>> So you've seen the UC San Diego learners discuss these timings that we
were seeing and think really about whether an actual machine
running insertion sort on bigger and bigger data could produce these timings.
So, let's tie back the timings that we got from running the code
to the analysis that we did earlier in the course trying to think about
the asymptotic behavior of various sorting algorithms and procedures.
And, in particular we're thinking about insertion sort.
And when we analyze insertion sort using big O notation,
we saw that on average, and in the worst case, big O behaves like, I'm sorry,
insertion sort has a quadratic behavior.
It's got big O of n squared.
But when we look at this graph, that doesn't seem to jive, right?
The graph looks very linear, it's going up at a constant rate.
It appears linear and not quadratic.
It doesn't look like a parabola.
And so we're trying to understand how is this possible.
And one clue comes from looking at that other cell in the table and
seeing that there is a case when insertion sort can behave like a linear algorithm.

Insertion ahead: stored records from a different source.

(** The multipliers of steps 3, 4 and 6 of the specification, applied to a
    base value in that order: the labor factor of the complexity, then the
    commercial premium, then the repair reduction. *)
Definition multiplierChain {number : Type} {Num : JSNumber number}
    (rt : RoofingType) (cx : ComplexityType) (jt : JobType) (x : number)
    : number :=
  let x := mul x (add (lit 1) (mul (complexityMultipliers cx) (lit 0.4))) in
  let x := if RoofingType_eqb rt commercial then mul x (lit 1.1) else x in
  let x := if JobType_eqb jt repair then mul x (lit 0.6) else x in
  x.

(** Commercial TPO, new, complex, no add-on, for a given size. *)
Definition tpoComplexPlain {number : Type} {Num : JSNumber number}
    (size : number) : CalculatorFormData number :=
  {| roofingType := commercial; roofSize := size; material := "tpo";
     jobType := new; complexity := Complexity.complex;
     tearoff := false; permits := false |}.

(** A rounding that always rounds up, by the fraction [2^-53]. *)
Definition roundUp (x : R) : R := (x * (1 + / 9007199254740992))%R.

(** * Properties *)

(** ** Facts that hold at every number type *)

Section Generic.

Context {number : Type} {Num : JSNumber number}.
Local Open Scope js_scope.

(** The empty string is the key of no catalog entry. *)
Lemma get_materialPricing_empty (rt : RoofingType) :
  get (materialPricing rt) EmptyString = None.
Proof. destruct rt; reflexivity. Qed.

Lemma get_materialPricing_nonempty (rt : RoofingType) (m : string)
    (entry : number * number) :
  get (materialPricing rt) m = Some entry -> stringToBoolean m = true.
Proof.
  intros Hget. unfold stringToBoolean.
  destruct (String.eqb_spec m EmptyString) as [-> | _]; [| reflexivity].
  rewrite get_materialPricing_empty in Hget. discriminate.
Qed.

And so let's think back to when we might be in that best case performance,
that best case scenario.
And to think about that,
we have to go back to the code of how we go ahead and implement insertionSort.
And we realize that the variations in performance,
the variations in timing for the insertion sort algorithm come from this while loop.

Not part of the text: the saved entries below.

Lemma getProjectDataAsync_loads_once_witness :
  dataInitialized
    (getProjectDataAsync getWeightedRandomVariant_spec parseCookies_spec
       ABBY_AB_STORAGE_PREFIX_spec ABBY_FF_STORAGE_PREFIX_spec
       None None (example false (Some []) [])).2
  = true
  ∧ getProjectDataAsync getWeightedRandomVariant_spec parseCookies_spec
      ABBY_AB_STORAGE_PREFIX_spec ABBY_FF_STORAGE_PREFIX_spec
      (Some exampleResponse) None
      (exampleCalls [CallGetProjectDataAsync None None]
         (example false (Some []) []))
    = getProjectData getWeightedRandomVariant_spec
        (exampleCalls [CallGetProjectDataAsync None None]
           (example false (Some []) [])).
Proof.
  destruct (getProjectDataAsync_loads_once getWeightedRandomVariant_spec
              parseCookies_spec ABBY_AB_STORAGE_PREFIX_spec
              ABBY_FF_STORAGE_PREFIX_spec (example false (Some []) []))
    as [Hnone Hlater].
  split; [exact (Hnone None)|].
  destruct (Hlater None None
              (data (exampleCalls [CallGetProjectDataAsync None None]
                       (example false (Some []) [])))
              (exampleCalls [CallGetProjectDataAsync None None]
                 (example false (Some []) [])))
    as [_ Hsame]; [vm_compute; reflexivity|].
  exact (Hsame (Some exampleResponse) None).
Defined.



Lemma init_returns_the_weights_of_the_response_witness :
  NoDup (obj_keys (tests (data (example false (Some []) []))))
  ∧ obj_get (tests (data (example false (Some []) []))) "test"
    = Some (mkTestEntry ["A"; "B"] None None)
  ∧ ∃ ld w' e',
      init getWeightedRandomVariant_spec parseCookies_spec
        ABBY_AB_STORAGE_PREFIX_spec ABBY_FF_STORAGE_PREFIX_spec
        (Some exampleResponse) None (example false (Some []) [])
      = (Ok ld, w')
      ∧ obj_get (tests ld) "test" = Some e'
      ∧ variants e' = ["A"; "B"]
      ∧ weights e' = Some [1%Q; 1%Q].
Proof.
  assert (NoDup (obj_keys (tests (data (example false (Some []) [])))))
    as Hnd by (vm_compute; apply NoDup_singleton).
  split; [exact Hnd|]. split; [reflexivity|].
  eexists _, _.
  assert (∀ A (x : A), x = x) as Hrefl by reflexivity.
  pose proof (init_returns_the_weights_of_the_response
                getWeightedRandomVariant_spec parseCookies_spec
                ABBY_AB_STORAGE_PREFIX_spec ABBY_FF_STORAGE_PREFIX_spec
                (example false (Some []) [])
                (init getWeightedRandomVariant_spec parseCookies_spec
                   ABBY_AB_STORAGE_PREFIX_spec ABBY_FF_STORAGE_PREFIX_spec
                   (Some exampleResponse) None
                   (example false (Some []) [])).2
                exampleResponse None
                (data (init getWeightedRandomVariant_spec parseCookies_spec
                         ABBY_AB_STORAGE_PREFIX_spec
                         ABBY_FF_STORAGE_PREFIX_spec
                         (Some exampleResponse) None
                         (example false (Some []) [])).2)
                "test" (mkTestEntry ["A"; "B"] None None) Hnd)
    as Hthm.
  destruct Hthm as (e' & He' & Hv & Hw & _);
    [vm_compute; reflexivity | reflexivity |].
  exists e'. split; [vm_compute; reflexivity|].
  split; [exact He'|]. split; [exact Hv | exact Hw].
Defined.

Lemma fresh_instance_resolves_from_configuration_witness :
  ("__proto__" ∉ default [] (config_flags exampleConfig))
  ∧ plainRead (flags (data (example false None []))) "flag9"
  ∧ getFeatureFlag "flag9" (example false None [])
    = (Ok false, example false None []).
Proof.
  assert ("__proto__" ∉ default [] (config_flags exampleConfig)) as Hflags
    by (apply (bool_decide_unpack _); vm_compute; exact I).
  assert (plainRead (flags (data (example false None []))) "flag9") as Hplain
    by (right; apply not_inheritedName; vm_compute; reflexivity).
  split; [exact Hflags|]. split; [exact Hplain|].
  destruct (fresh_instance_resolves_from_configuration
              (S := ObjectStorage) (Rng := list Q) exampleConfig
              (Some [("test", ["A"; "B"])]) None None false [] Hflags)
    as (_ & _ & _ & Hdefault).
  exact (Hdefault "flag9" eq_refl Hplain).
Defined.

Lemma test_cookie_overrides_in_development_witness :
  ("abby-ab-" ++ "proj1" ++ "_" ++ "test", "B")
  ∈ parseCookies_spec "abby-ab-proj1_test=B; other=1"
  ∧ development (example true None []) = true
  ∧ declaredTest (example true None []) "test"
  ∧ getTestVariant getWeightedRandomVariant_spec "test"
      (setLocalOverrides parseCookies_spec ABBY_AB_STORAGE_PREFIX_spec
         ABBY_FF_STORAGE_PREFIX_spec "abby-ab-proj1_test=B; other=1"
         (example true None [])).2
    = (Ok "B",
       (setLocalOverrides parseCookies_spec ABBY_AB_STORAGE_PREFIX_spec
          ABBY_FF_STORAGE_PREFIX_spec "abby-ab-proj1_test=B; other=1"
          (example true None [])).2).
Proof.
  assert (("abby-ab-" ++ "proj1" ++ "_" ++ "test", "B")
          ∈ parseCookies_spec "abby-ab-proj1_test=B; other=1") as Hin
    by (vm_compute; left).
  assert (declaredTest (example true None []) "test") as Hdecl
    by (by eexists).
  split; [exact Hin|]. split; [reflexivity|]. split; [exact Hdecl|].
  destruct (test_cookie_overrides_in_development
              getWeightedRandomVariant_spec parseCookies_spec
              ABBY_AB_STORAGE_PREFIX_spec ABBY_FF_STORAGE_PREFIX_spec
              (example true None []) "abby-ab-proj1_test=B; other=1"
              "test" "B" Hin) as [_ Hget].
  - intros v' Hv'. vm_compute in Hv'.
    apply elem_of_cons in Hv' as [Hv'|Hv']; [by injection Hv' as ->|].
    by apply elem_of_nil in Hv'.
  - exact (Hget eq_refl Hdecl).
Defined.

Lemma flag_cookie_overrides_in_every_mode_witness :
  ("abby-ff-" ++ "proj1" ++ "_" ++ "flag1", "yes")
  ∈ parseCookies_spec "abby-ff-proj1_flag1=yes"
  ∧ (getFeatureFlag "flag1"
       (setLocalOverrides parseCookies_spec ABBY_AB_STORAGE_PREFIX_spec
          ABBY_FF_STORAGE_PREFIX_spec "abby-ff-proj1_flag1=yes"
          (exampleCalls [CallInit (Some exampleResponse) None]
             (example false None []))).2).1
    = Ok false.
Proof.
  assert (("abby-ff-" ++ "proj1" ++ "_" ++ "flag1", "yes")
          ∈ parseCookies_spec "abby-ff-proj1_flag1=yes") as Hin
    by (vm_compute; left).
  split; [exact Hin|].
  refine (f_equal fst
            (flag_cookie_overrides_in_every_mode parseCookies_spec
               ABBY_AB_STORAGE_PREFIX_spec ABBY_FF_STORAGE_PREFIX_spec
               (exampleCalls [CallInit (Some exampleResponse) None]
                  (example false None []))
               "abby-ff-proj1_flag1=yes" "flag1" "yes" Hin _)).
  intros b Hb. vm_compute in Hb.
  apply elem_of_cons in Hb as [Hb|Hb]; [by injection Hb as ->|].
  by apply elem_of_nil in Hb.
Defined.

And this while loop executes a different number of times
based on how organized or unorganized the data is to begin with.
So, if we start with really almost sorted or fully sorted data,
then this while loop just checks whether our current element that
we care about is in it's correct location relative to the other elements and
if it is, we don't need to do anything.
And, so, if all of the tests that we did to create that timing chart
that we saw before.
If all of those tests were on really, really big, but sorted data,
then we could very well have gotten that linear behavior that we saw, because that
insertion sort algorithm is super fast on sorted or nearly sorted data.
So indeed, that timing chart that we saw could be the result of running just basic
old insertion sort on really big data as long as we know something about that data.
And so the moral of this story is that when we look at timing data we have to be
aware of drawing conclusions from that timing data.
And, we wanna be cautious about trying to deduce the big O complexity and
classes of an algorithm just based on the timing.
That's not enough.
Usually we need to understand what the data that we were testing on looks like
and whether there's other factors at play as well.